General principles: In principle, the same standards developed by the Court in its case-law concerning the protection afforded by Article 14 are applicable to cases brought under Article 1 of Protocol No. 12. In this vein, the Court had previously acknowledged, albeit indirectly, the need for the protection of pregnancy and motherhood (see Petrovic v. Austria, 27 March 1998, 20458/92; Konstantin Markin v. Russia [GC], 30078/06, 22 March 2012, Information Note 150; Khamtokhu and Aksenchik v. Russia [GC], 60367/08 and 961/11, 24 January 2017, Information note 203; Alexandru Enache v. Romania, 16986/12, 3 October 2017, Information Note 211).

Application to the present case:

Only women could be treated differently on grounds of pregnancy, and for this reason, such a difference in treatment would amount to direct discrimination on grounds of sex if it was not justified. A similar approach had also been taken by the Court of Justice of the European Union (CJEU) (see the Dekker judgment of 8 November 1990, C-177/88; the Webb judgment of 14 July 1994, C-32/93).

Having established that the applicant had been treated differently on grounds of sex, the Court accepted that the decision to recall the applicant had pursued the legitimate aim of the protection of the rights of others, notably Romanian nationals in need of consular assistance in Slovenia. The domestic authorities and the Government had considered that the early termination of the applicant’s posting abroad had been justified by the fact that her absences for medical appointments and maternity leave would have jeopardised the functional capacity of the embassy’s consular section. During the applicant’s previous absence from the office consular services had been suspended and requests for assistance redirected to neighbouring countries. It was thus clear that, bearing in mind the nature of her work and the urgency of the requests she was called upon to deal with, the applicant’s absence from the office had seriously affected consular activity in the embassy.
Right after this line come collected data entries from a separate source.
(** * ReadsProcessor: canonical 2-bit packing of k-mers

    A shallow embedding of [src/Common/ReadsProcessor.cpp]: the constructor
    that derives the byte geometry from the window size, the eight 256-entry
    lookup tables, [getBases] and [prepSeq].

    Conventions.
    - An [unsigned char] is a [Z] in [0, 255]; [|], [>>], [<<] and [&] are
      [Z.lor], [Z.shiftr], [Z.shiftl] (truncated to 8 bits) and [Z.land].
    - A [std::string] is a [list ascii]; [sequence[i]] is [at_ sequence i].
    - Sizes and cursors ([unsigned], [size_t], [int] indices) are [nat].  All
      quantities the constructor derives are at most [windowSize], so the
      32-bit arithmetic there cannot wrap.  In [prepSeq] the only cursor that
      can wrap is [revIndex], whose last post-decrement passes below zero
      when the window starts at position 0 and has been consumed entirely;
      the wrapped value is never read again, and the model's truncated
      subtraction is just as dead there.
    - The scratch buffers [m_fw] and [m_rv] are [list Z] of length
      [m_kmerSizeInBytes]; an access past their end is reported as
      [OutOfBounds] instead of being given a meaning. *)

From Stdlib Require Import ZArith Ascii String List Bool Arith Lia ZifyNat.
Import ListNotations.

Local Open Scope Z_scope.

(** ** The lookup tables *)

Module Tables.

Definition fw3 : list Z := [
  0xFF; 0xFF; 0xFF; 0xFF; 0xFF; 0xFF; 0xFF; 0xFF;  (* 0 *)
  0xFF; 0xFF; 0xFF; 0xFF; 0xFF; 0xFF; 0xFF; 0xFF;
  0xFF; 0xFF; 0xFF; 0xFF; 0xFF; 0xFF; 0xFF; 0xFF;  (* 1 *)
  0xFF; 0xFF; 0xFF; 0xFF; 0xFF; 0xFF; 0xFF; 0xFF;
  0xFF; 0xFF; 0xFF; 0xFF; 0xFF; 0xFF; 0xFF; 0xFF;  (* 2 *)
  0xFF; 0xFF; 0xFF; 0xFF; 0xFF; 0xFF; 0xFF; 0xFF;
  0xFF; 0xFF; 0xFF; 0xFF; 0xFF; 0xFF; 0xFF; 0xFF;  (* 3 *)
  0xFF; 0xFF; 0xFF; 0xFF; 0xFF; 0xFF; 0xFF; 0xFF;
  0xFF; 0x00; 0xFF; 0x01; 0xFF; 0xFF; 0xFF; 0x02;  (* 4 *)
  0xFF; 0xFF; 0xFF; 0xFF; 0xFF; 0xFF; 0xFF; 0xFF;
  0xFF; 0xFF; 0xFF; 0xFF; 0x03; 0xFF; 0xFF; 0xFF;  (* 5 *)
  0xFF; 0xFF; 0xFF; 0xFF; 0xFF; 0xFF; 0xFF; 0xFF;
  0xFF; 0x00; 0xFF; 0x01; 0xFF; 0xFF; 0xFF; 0x02;  (* 6 *)
  0xFF; 0xFF; 0xFF; 0xFF; 0xFF; 0xFF; 0xFF; 0xFF;
  0xFF; 0xFF; 0xFF; 0xFF; 0x03; 0xFF; 0xFF; 0xFF;  (* 7 *)
  0xFF; 0xFF; 0xFF; 0xFF; 0xFF; 0xFF; 0xFF; 0xFF;
  0xFF; 0xFF; 0xFF; 0xFF; 0xFF; 0xFF; 0xFF; 0xFF;  (* 8 *)
  0xFF; 0xFF; 0xFF; 0xFF; 0xFF; 0xFF; 0xFF; 0xFF;
  0xFF; 0xFF; 0xFF; 0xFF; 0xFF; 0xFF; 0xFF; 0xFF;  (* 9 *)
  0xFF; 0xFF; 0xFF; 0xFF; 0xFF; 0xFF; 0xFF; 0xFF;
  0xFF; 0xFF; 0xFF; 0xFF; 0xFF; 0xFF; 0xFF; 0xFF;  (* A *)
  0xFF; 0xFF; 0xFF; 0xFF; 0xFF; 0xFF; 0xFF; 0xFF;
  0xFF; 0xFF; 0xFF; 0xFF; 0xFF; 0xFF; 0xFF; 0xFF;  (* B *)
  0xFF; 0xFF; 0xFF; 0xFF; 0xFF; 0xFF; 0xFF; 0xFF;
  0xFF; 0xFF; 0xFF; 0xFF; 0xFF; 0xFF; 0xFF; 0xFF;  (* C *)
  0xFF; 0xFF; 0xFF; 0xFF; 0xFF; 0xFF; 0xFF; 0xFF;
  0xFF; 0xFF; 0xFF; 0xFF; 0xFF; 0xFF; 0xFF; 0xFF;  (* D *)
  0xFF; 0xFF; 0xFF; 0xFF; 0xFF; 0xFF; 0xFF; 0xFF;
  0xFF; 0xFF; 0xFF; 0xFF; 0xFF; 0xFF; 0xFF; 0xFF;  (* E *)
  0xFF; 0xFF; 0xFF; 0xFF; 0xFF; 0xFF; 0xFF; 0xFF;
  0xFF; 0xFF; 0xFF; 0xFF; 0xFF; 0xFF; 0xFF; 0xFF;  (* F *)
  0xFF; 0xFF; 0xFF; 0xFF; 0xFF; 0xFF; 0xFF; 0xFF
]%Z.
Although her work conditions had changed because of the early termination of her posting abroad, that change could not be equated with a loss of employment. The consequences for the applicant of treatment had not been of the same nature as those expressly prohibited by the domestic equal opportunity laws and the State’s international commitments in the field of protection of pregnancy and maternity. Given that she had continued to be promoted by her employer despite her extended absence, it did not appear that she had suffered any long-term setbacks in her diplomatic career. Further, the domestic courts had expressly reiterated that the impugned decision had not been a disciplinary measure.

The Court concluded that while the decision had been motivated by the applicant’s pregnancy, it had not been intended to put her in an unfavourable position. Notwithstanding the narrow margin of appreciation afforded to them, the domestic authorities had provided relevant and sufficient reasons to justify the necessity of the measure.

Conclusion: no violation (unanimously).